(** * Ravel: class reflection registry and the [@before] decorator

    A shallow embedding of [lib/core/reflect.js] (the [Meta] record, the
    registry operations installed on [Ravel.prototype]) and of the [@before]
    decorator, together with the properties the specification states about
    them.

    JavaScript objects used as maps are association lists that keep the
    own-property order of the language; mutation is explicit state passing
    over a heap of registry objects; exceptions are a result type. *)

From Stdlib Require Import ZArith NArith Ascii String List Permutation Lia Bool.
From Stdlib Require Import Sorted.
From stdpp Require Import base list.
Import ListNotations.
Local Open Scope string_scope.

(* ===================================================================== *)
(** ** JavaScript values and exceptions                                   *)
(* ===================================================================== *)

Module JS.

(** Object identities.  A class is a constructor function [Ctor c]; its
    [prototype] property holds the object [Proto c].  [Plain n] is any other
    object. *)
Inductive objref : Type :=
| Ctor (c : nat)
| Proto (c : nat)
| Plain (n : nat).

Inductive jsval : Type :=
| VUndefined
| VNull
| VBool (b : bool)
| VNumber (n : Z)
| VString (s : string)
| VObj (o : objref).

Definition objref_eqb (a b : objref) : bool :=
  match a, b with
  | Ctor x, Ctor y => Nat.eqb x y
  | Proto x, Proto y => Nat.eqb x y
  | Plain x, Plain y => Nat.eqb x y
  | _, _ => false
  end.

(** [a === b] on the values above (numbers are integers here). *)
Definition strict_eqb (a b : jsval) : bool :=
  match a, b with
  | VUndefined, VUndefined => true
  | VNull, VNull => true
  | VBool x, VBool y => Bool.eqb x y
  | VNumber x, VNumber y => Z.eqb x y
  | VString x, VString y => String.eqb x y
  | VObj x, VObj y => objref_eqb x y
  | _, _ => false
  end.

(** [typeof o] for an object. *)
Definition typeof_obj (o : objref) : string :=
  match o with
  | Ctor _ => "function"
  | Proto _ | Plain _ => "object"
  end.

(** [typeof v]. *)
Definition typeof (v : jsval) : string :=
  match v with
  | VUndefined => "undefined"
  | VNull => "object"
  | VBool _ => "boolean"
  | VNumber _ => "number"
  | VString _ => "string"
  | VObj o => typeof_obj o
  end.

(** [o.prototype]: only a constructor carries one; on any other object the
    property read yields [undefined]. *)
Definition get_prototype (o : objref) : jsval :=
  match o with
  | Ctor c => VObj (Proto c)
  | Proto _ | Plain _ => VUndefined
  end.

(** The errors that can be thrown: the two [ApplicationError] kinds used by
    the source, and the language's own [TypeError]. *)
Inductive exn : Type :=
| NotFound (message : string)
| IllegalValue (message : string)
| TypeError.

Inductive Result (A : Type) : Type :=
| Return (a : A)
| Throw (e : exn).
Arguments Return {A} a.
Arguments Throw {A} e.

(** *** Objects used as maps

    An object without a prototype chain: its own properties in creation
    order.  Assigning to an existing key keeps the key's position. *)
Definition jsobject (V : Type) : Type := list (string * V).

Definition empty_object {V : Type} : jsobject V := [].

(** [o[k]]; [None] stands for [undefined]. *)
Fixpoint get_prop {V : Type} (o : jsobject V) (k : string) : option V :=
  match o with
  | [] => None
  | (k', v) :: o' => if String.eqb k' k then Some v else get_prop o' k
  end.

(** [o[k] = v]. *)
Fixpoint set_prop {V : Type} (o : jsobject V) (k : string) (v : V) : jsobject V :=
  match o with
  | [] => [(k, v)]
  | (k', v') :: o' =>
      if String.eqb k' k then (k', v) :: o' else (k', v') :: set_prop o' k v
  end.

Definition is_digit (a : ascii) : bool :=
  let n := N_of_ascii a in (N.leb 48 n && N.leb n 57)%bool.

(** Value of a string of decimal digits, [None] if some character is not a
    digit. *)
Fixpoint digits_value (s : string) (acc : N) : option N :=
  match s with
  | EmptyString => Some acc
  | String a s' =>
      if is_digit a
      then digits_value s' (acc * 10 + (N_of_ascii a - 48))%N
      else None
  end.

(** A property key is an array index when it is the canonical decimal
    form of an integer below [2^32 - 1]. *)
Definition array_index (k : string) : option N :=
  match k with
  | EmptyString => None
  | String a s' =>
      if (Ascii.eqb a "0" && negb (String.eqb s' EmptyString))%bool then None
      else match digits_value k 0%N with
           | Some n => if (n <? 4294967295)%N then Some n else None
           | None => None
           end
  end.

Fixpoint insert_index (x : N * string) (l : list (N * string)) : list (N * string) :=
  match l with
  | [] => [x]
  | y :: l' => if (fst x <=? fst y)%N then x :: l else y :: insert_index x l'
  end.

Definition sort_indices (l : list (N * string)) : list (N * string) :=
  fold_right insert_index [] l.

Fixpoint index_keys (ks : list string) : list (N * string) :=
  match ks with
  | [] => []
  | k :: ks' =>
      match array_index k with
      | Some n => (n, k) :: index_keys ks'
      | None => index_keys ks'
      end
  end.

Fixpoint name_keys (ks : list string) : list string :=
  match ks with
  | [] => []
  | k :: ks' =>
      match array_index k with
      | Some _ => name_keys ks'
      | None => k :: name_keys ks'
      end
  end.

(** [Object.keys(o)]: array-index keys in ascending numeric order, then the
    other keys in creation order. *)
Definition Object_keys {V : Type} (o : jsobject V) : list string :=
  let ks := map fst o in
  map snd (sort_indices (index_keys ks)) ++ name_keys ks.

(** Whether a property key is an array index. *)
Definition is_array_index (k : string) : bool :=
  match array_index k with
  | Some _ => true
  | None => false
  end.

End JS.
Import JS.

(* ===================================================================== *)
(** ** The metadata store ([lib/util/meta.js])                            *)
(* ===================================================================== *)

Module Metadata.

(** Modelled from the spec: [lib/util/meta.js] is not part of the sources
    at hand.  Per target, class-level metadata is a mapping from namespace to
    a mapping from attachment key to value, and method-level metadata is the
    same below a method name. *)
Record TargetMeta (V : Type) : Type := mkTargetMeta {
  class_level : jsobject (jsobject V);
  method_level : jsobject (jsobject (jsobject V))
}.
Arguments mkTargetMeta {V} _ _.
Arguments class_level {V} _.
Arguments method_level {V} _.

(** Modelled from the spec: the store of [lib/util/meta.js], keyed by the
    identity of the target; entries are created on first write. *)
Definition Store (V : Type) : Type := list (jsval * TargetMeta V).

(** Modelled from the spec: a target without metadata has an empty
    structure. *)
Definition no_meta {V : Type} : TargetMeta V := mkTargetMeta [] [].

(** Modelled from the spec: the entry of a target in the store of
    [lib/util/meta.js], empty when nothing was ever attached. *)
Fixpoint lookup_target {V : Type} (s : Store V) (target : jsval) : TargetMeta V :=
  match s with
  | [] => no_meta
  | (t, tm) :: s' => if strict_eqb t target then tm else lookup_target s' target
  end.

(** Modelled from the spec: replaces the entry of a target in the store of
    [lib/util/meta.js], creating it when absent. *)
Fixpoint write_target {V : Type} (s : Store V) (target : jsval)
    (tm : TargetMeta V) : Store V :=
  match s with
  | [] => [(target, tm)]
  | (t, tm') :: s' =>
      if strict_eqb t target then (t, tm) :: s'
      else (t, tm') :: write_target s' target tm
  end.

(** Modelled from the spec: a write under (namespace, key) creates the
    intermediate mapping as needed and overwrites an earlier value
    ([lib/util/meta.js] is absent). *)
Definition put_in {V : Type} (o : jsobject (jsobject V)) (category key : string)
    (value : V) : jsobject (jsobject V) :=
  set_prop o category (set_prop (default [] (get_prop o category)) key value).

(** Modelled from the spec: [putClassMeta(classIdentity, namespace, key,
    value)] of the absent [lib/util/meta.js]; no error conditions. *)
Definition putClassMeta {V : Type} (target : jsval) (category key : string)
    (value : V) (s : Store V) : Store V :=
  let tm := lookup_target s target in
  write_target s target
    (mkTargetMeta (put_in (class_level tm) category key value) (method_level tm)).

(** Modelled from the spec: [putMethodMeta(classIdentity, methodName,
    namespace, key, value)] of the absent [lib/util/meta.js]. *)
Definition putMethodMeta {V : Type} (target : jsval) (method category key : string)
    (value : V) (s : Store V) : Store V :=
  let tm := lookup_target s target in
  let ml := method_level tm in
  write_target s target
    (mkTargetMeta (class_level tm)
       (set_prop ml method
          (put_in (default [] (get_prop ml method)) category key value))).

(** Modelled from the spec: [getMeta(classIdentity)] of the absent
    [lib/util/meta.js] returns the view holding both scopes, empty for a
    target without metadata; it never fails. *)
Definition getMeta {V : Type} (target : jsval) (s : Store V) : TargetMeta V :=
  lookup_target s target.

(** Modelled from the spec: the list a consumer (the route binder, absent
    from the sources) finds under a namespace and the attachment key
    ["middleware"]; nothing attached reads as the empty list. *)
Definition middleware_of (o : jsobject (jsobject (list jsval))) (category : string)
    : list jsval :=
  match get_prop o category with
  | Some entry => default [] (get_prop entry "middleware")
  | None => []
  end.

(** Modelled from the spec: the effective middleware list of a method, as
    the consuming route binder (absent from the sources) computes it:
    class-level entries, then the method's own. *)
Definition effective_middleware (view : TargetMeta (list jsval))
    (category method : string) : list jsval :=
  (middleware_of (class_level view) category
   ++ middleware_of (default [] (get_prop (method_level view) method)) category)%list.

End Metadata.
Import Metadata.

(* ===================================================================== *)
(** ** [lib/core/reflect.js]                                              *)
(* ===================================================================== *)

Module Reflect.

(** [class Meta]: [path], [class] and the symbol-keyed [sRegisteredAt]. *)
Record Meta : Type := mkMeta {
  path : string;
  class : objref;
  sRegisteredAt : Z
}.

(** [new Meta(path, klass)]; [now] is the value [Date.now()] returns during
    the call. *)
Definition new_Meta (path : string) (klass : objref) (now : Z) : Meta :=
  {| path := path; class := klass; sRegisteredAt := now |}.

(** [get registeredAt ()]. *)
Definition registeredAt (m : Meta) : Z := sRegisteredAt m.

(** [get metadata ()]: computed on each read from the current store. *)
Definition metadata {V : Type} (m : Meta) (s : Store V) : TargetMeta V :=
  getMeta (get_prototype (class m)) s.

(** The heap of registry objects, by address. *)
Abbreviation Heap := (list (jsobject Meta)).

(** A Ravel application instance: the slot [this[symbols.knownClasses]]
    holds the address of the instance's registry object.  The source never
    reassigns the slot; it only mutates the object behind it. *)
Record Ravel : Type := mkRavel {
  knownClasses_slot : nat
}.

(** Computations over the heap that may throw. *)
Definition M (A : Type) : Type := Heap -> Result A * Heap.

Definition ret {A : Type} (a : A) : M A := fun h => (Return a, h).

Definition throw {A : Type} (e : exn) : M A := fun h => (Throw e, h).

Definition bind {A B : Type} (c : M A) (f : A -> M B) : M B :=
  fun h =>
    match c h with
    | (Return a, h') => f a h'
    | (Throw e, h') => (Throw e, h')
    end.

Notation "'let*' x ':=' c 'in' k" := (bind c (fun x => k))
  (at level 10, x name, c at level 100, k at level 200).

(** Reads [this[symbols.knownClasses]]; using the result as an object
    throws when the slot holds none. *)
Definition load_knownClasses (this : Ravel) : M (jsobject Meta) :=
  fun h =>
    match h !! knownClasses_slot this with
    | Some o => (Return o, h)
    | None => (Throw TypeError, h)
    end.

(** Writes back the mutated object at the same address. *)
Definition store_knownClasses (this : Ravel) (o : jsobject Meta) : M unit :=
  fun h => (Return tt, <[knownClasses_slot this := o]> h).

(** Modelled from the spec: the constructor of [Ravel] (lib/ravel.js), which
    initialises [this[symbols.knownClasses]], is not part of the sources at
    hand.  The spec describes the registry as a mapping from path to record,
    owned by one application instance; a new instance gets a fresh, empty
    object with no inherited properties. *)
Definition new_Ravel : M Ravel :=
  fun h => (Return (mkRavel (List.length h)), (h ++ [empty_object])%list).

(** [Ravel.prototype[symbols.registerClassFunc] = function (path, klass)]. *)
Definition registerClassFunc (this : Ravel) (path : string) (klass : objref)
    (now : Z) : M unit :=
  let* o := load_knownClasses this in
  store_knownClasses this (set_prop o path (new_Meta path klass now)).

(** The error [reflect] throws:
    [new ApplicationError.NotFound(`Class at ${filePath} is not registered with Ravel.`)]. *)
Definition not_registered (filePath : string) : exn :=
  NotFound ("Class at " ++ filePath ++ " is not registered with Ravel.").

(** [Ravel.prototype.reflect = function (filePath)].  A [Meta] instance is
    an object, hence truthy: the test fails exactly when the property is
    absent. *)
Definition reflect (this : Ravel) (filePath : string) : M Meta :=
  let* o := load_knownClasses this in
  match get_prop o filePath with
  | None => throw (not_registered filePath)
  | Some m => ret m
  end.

.....

* **Task to carry out**: Within the listing above, give again exactly every line from the line with "fold_right insert_index [] l." through the line with "let ks := map fst o in", both included, and no other line.

* **Solution**:
  fold_right insert_index [] l.

Fixpoint index_keys (ks : list string) : list (N * string) :=
  match ks with
  | [] => []
  | k :: ks' =>
      match array_index k with
      | Some n => (n, k) :: index_keys ks'
      | None => index_keys ks'
      end
  end.

Fixpoint name_keys (ks : list string) : list string :=
  match ks with
  | [] => []
  | k :: ks' =>
      match array_index k with
      | Some _ => name_keys ks'
      | None => k :: name_keys ks'
      end
  end.

(** [Object.keys(o)]: array-index keys in ascending numeric order, then the
    other keys in creation order. *)
Definition Object_keys {V : Type} (o : jsobject V) : list string :=
  let ks := map fst o in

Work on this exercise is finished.